#### ENTRIES SUPPLIED

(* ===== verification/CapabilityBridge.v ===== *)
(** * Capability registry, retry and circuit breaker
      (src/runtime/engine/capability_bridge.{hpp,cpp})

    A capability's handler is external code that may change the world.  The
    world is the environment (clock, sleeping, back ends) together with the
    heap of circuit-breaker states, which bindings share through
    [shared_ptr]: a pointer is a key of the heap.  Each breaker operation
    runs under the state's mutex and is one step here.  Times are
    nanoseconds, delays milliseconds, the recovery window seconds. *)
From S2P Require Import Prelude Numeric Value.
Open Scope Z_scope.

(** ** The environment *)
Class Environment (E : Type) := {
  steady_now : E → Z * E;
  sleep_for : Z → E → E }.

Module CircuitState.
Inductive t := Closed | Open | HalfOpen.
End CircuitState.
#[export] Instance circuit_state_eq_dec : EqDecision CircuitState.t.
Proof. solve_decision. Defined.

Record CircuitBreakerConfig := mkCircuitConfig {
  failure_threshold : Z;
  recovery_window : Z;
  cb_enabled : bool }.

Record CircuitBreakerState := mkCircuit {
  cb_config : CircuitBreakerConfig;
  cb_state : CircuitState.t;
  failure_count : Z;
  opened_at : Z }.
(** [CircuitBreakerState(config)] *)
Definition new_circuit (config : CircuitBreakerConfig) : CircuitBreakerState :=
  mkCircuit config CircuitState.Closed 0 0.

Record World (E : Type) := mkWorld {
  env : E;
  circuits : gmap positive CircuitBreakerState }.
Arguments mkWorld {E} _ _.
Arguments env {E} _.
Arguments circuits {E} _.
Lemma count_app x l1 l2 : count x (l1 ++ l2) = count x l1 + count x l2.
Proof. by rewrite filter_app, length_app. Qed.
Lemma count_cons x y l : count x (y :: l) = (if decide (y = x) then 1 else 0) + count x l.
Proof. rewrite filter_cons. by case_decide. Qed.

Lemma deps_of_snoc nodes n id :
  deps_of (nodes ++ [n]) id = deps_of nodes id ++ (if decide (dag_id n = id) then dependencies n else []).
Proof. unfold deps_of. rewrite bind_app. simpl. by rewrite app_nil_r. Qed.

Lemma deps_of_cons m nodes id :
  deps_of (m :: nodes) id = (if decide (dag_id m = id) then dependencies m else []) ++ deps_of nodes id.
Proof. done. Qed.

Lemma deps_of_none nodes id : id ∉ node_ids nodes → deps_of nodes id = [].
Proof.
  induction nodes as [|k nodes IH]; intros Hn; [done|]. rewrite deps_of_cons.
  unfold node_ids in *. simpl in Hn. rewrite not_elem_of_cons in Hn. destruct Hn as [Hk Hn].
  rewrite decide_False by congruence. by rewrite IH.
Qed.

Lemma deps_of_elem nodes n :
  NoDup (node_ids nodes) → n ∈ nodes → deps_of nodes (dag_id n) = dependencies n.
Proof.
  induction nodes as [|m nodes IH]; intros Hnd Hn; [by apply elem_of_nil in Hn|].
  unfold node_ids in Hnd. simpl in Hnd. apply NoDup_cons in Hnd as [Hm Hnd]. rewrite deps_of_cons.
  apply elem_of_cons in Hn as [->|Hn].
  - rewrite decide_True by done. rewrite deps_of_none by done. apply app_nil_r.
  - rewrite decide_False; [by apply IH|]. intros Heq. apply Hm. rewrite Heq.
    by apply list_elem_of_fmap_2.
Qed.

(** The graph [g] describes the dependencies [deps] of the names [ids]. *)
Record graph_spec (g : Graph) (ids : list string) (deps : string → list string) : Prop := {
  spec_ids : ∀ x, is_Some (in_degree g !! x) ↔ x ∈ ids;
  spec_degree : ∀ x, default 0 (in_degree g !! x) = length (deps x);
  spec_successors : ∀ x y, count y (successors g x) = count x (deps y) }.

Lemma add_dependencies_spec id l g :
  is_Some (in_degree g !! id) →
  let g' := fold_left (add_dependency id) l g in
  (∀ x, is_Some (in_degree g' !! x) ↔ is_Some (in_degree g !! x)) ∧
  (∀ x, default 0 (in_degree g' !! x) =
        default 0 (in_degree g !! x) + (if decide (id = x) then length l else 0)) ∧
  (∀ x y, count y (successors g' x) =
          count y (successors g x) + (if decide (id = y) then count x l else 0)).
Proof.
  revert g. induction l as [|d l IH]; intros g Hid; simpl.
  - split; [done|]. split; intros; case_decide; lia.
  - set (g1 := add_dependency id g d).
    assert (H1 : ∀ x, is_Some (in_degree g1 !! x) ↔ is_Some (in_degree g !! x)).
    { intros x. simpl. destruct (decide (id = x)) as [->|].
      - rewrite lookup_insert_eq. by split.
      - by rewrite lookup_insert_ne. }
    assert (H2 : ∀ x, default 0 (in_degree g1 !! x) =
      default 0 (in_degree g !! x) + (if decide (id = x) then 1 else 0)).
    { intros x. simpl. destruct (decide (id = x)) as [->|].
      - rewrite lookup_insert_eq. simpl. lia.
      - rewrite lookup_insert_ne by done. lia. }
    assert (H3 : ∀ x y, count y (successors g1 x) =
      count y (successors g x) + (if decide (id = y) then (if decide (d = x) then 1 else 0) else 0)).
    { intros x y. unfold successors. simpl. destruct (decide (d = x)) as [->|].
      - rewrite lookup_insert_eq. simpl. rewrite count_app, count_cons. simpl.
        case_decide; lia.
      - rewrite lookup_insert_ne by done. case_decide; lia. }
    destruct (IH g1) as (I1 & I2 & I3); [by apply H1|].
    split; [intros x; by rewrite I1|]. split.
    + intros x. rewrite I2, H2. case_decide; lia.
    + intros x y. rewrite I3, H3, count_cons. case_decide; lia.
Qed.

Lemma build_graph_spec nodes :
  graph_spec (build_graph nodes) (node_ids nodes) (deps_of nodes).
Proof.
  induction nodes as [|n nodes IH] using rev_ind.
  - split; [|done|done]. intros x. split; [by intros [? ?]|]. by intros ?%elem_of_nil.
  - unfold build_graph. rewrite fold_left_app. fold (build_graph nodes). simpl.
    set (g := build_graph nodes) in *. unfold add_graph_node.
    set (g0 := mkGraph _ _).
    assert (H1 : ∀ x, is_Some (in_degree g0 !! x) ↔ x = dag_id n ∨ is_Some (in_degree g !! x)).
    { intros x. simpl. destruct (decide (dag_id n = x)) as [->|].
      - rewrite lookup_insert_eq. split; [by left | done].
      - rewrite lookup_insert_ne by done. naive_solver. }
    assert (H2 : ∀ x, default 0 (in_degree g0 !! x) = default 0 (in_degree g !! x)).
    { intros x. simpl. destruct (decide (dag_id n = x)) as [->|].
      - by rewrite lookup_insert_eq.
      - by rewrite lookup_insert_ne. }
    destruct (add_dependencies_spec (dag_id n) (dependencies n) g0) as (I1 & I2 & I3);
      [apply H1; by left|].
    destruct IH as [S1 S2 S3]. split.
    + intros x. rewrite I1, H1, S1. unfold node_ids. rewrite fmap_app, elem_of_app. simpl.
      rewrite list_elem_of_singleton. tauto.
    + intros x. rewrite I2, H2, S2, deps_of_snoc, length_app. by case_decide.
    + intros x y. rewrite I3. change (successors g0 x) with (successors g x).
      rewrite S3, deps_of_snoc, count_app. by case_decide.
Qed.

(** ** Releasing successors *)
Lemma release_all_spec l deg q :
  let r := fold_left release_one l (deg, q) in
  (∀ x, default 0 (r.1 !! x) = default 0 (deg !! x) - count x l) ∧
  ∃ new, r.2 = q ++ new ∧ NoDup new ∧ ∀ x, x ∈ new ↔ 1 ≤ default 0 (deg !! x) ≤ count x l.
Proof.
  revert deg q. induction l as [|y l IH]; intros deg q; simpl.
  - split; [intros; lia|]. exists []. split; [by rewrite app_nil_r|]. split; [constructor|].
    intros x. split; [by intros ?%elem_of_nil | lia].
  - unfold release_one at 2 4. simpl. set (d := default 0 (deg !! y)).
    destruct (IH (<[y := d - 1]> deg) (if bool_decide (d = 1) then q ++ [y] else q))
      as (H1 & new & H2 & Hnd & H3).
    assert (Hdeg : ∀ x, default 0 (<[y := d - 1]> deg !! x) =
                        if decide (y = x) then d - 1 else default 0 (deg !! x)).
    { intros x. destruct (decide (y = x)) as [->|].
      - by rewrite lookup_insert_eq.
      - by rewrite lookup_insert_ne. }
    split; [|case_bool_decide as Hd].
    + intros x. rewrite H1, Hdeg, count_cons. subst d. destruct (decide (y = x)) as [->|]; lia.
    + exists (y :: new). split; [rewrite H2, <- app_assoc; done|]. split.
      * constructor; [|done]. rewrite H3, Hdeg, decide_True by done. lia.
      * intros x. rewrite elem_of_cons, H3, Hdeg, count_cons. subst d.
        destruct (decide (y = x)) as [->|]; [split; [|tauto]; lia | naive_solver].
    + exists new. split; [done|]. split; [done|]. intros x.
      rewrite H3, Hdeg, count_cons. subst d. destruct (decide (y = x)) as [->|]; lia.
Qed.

########

EXERCISE BRIEF
In the listing above, locate the line with "is_Some (in_degree g !! id) →" and the line with "(∀ x y, count", then extract exactly those lines and every line between them, and nothing more.

SOLUTION BELOW
  is_Some (in_degree g !! id) →
  let g' := fold_left (add_dependency id) l g in
  (∀ x, is_Some (in_degree g' !! x) ↔ is_Some (in_degree g !! x)) ∧
  (∀ x, default 0 (in_degree g' !! x) =
        default 0 (in_degree g !! x) + (if decide (id = x) then length l else 0)) ∧
  (∀ x y, count y (successors g' x) =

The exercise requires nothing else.